■ **Data for review**
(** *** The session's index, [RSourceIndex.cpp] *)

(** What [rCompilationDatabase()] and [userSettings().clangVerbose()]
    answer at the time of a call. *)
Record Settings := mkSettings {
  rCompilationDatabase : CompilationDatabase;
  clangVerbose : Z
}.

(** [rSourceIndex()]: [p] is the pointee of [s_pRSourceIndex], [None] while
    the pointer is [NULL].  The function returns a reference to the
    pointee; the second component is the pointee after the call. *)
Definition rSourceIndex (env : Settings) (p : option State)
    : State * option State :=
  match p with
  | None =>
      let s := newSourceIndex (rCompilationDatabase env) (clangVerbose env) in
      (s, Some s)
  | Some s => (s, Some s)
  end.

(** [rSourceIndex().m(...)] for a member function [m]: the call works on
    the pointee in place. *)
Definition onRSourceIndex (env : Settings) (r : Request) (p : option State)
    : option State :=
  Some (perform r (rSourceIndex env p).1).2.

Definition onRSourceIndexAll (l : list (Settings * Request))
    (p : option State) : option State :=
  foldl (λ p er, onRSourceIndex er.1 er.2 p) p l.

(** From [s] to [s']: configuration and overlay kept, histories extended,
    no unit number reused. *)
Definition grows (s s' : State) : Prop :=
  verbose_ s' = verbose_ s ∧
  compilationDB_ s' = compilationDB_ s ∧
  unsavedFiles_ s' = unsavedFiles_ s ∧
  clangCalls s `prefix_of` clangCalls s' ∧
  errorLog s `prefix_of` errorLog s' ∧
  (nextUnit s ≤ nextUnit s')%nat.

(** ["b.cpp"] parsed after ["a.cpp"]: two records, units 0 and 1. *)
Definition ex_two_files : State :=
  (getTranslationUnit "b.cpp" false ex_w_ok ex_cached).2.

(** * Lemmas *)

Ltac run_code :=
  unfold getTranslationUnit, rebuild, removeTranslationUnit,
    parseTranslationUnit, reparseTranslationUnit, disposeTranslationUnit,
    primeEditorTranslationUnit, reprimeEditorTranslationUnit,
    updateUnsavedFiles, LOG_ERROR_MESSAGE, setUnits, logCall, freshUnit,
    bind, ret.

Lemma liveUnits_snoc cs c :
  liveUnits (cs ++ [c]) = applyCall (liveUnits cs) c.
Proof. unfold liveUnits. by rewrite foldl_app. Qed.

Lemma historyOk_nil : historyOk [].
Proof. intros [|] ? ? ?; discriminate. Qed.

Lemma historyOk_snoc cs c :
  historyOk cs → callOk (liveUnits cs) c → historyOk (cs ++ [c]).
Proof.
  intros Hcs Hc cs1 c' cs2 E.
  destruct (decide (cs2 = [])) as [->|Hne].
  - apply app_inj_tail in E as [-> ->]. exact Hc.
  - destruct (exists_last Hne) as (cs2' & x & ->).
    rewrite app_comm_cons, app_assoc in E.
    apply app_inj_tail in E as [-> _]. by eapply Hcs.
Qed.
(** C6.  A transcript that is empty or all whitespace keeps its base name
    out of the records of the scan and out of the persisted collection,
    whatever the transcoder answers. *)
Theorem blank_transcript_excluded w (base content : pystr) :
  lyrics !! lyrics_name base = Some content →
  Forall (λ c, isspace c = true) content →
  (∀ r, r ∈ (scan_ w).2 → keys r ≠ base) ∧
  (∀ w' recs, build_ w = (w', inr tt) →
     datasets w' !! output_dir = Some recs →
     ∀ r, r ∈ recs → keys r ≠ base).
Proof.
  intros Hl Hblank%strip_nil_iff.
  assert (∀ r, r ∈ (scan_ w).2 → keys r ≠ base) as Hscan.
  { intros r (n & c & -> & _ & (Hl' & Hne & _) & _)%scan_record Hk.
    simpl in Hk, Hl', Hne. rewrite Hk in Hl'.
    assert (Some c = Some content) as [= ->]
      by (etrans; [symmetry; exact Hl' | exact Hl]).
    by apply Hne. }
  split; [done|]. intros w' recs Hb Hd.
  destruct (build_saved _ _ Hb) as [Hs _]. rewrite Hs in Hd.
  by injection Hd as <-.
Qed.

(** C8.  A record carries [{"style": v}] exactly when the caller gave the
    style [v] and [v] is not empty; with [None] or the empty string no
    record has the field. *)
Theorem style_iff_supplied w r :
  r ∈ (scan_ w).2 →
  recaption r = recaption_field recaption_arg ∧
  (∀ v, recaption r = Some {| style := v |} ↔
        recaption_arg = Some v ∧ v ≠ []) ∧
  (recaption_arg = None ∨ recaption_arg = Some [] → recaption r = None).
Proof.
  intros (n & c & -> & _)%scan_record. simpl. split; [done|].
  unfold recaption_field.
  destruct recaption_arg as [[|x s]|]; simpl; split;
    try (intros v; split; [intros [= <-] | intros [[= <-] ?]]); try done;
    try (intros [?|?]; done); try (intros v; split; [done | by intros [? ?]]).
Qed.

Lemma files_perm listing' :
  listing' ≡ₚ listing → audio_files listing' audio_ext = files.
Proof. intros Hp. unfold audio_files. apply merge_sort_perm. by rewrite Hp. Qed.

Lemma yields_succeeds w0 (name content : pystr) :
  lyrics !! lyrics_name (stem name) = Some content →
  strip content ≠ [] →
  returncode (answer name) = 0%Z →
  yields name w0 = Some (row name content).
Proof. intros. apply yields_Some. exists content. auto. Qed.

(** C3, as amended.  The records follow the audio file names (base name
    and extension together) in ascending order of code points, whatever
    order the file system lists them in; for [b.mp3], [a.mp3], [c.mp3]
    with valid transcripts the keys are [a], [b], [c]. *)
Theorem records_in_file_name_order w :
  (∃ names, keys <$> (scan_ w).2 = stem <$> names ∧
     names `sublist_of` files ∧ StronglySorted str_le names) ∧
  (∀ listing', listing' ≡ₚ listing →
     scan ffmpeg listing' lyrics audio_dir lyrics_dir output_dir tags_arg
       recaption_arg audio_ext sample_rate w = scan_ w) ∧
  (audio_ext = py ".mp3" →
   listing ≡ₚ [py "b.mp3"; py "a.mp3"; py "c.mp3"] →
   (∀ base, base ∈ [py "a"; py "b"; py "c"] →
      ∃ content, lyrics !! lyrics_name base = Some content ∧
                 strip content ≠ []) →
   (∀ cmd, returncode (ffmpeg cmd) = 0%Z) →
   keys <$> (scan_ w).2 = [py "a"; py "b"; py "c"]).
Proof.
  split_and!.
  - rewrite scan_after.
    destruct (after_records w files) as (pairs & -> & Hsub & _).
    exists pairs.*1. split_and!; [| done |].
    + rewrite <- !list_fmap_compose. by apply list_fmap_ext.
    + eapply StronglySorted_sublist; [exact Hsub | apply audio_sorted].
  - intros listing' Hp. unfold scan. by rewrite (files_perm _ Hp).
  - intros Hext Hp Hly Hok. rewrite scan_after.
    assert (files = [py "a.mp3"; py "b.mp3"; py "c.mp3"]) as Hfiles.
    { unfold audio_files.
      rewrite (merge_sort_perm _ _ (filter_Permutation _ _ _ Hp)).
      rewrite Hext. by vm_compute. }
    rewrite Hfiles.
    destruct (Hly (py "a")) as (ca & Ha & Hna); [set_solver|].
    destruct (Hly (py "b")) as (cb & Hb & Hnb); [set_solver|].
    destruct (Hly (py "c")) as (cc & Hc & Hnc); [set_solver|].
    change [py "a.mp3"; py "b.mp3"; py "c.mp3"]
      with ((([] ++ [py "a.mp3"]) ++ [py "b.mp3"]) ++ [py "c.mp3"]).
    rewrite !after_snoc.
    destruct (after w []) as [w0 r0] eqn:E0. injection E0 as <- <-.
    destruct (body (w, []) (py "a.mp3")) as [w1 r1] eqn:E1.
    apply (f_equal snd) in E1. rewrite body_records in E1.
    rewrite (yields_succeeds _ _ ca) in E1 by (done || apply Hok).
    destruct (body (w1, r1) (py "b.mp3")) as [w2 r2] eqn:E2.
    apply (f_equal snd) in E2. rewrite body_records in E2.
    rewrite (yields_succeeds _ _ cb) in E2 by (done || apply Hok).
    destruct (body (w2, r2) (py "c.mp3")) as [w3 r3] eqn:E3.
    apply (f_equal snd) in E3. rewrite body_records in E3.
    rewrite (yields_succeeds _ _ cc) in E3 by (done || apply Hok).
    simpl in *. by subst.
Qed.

■ **Task objective**
Beginning with the first line of the listing above, print each line exactly until you have printed the line that contains "(nextUnit s ≤ nextUnit s')%nat.".

■ **Answer section**
(** *** The session's index, [RSourceIndex.cpp] *)

(** What [rCompilationDatabase()] and [userSettings().clangVerbose()]
    answer at the time of a call. *)
Record Settings := mkSettings {
  rCompilationDatabase : CompilationDatabase;
  clangVerbose : Z
}.

(** [rSourceIndex()]: [p] is the pointee of [s_pRSourceIndex], [None] while
    the pointer is [NULL].  The function returns a reference to the
    pointee; the second component is the pointee after the call. *)
Definition rSourceIndex (env : Settings) (p : option State)
    : State * option State :=
  match p with
  | None =>
      let s := newSourceIndex (rCompilationDatabase env) (clangVerbose env) in
      (s, Some s)
  | Some s => (s, Some s)
  end.

(** [rSourceIndex().m(...)] for a member function [m]: the call works on
    the pointee in place. *)
Definition onRSourceIndex (env : Settings) (r : Request) (p : option State)
    : option State :=
  Some (perform r (rSourceIndex env p).1).2.

Definition onRSourceIndexAll (l : list (Settings * Request))
    (p : option State) : option State :=
  foldl (λ p er, onRSourceIndex er.1 er.2 p) p l.

(** From [s] to [s']: configuration and overlay kept, histories extended,
    no unit number reused. *)
Definition grows (s s' : State) : Prop :=
  verbose_ s' = verbose_ s ∧
  compilationDB_ s' = compilationDB_ s ∧
  unsavedFiles_ s' = unsavedFiles_ s ∧
  clangCalls s `prefix_of` clangCalls s' ∧
  errorLog s `prefix_of` errorLog s' ∧
  (nextUnit s ≤ nextUnit s')%nat.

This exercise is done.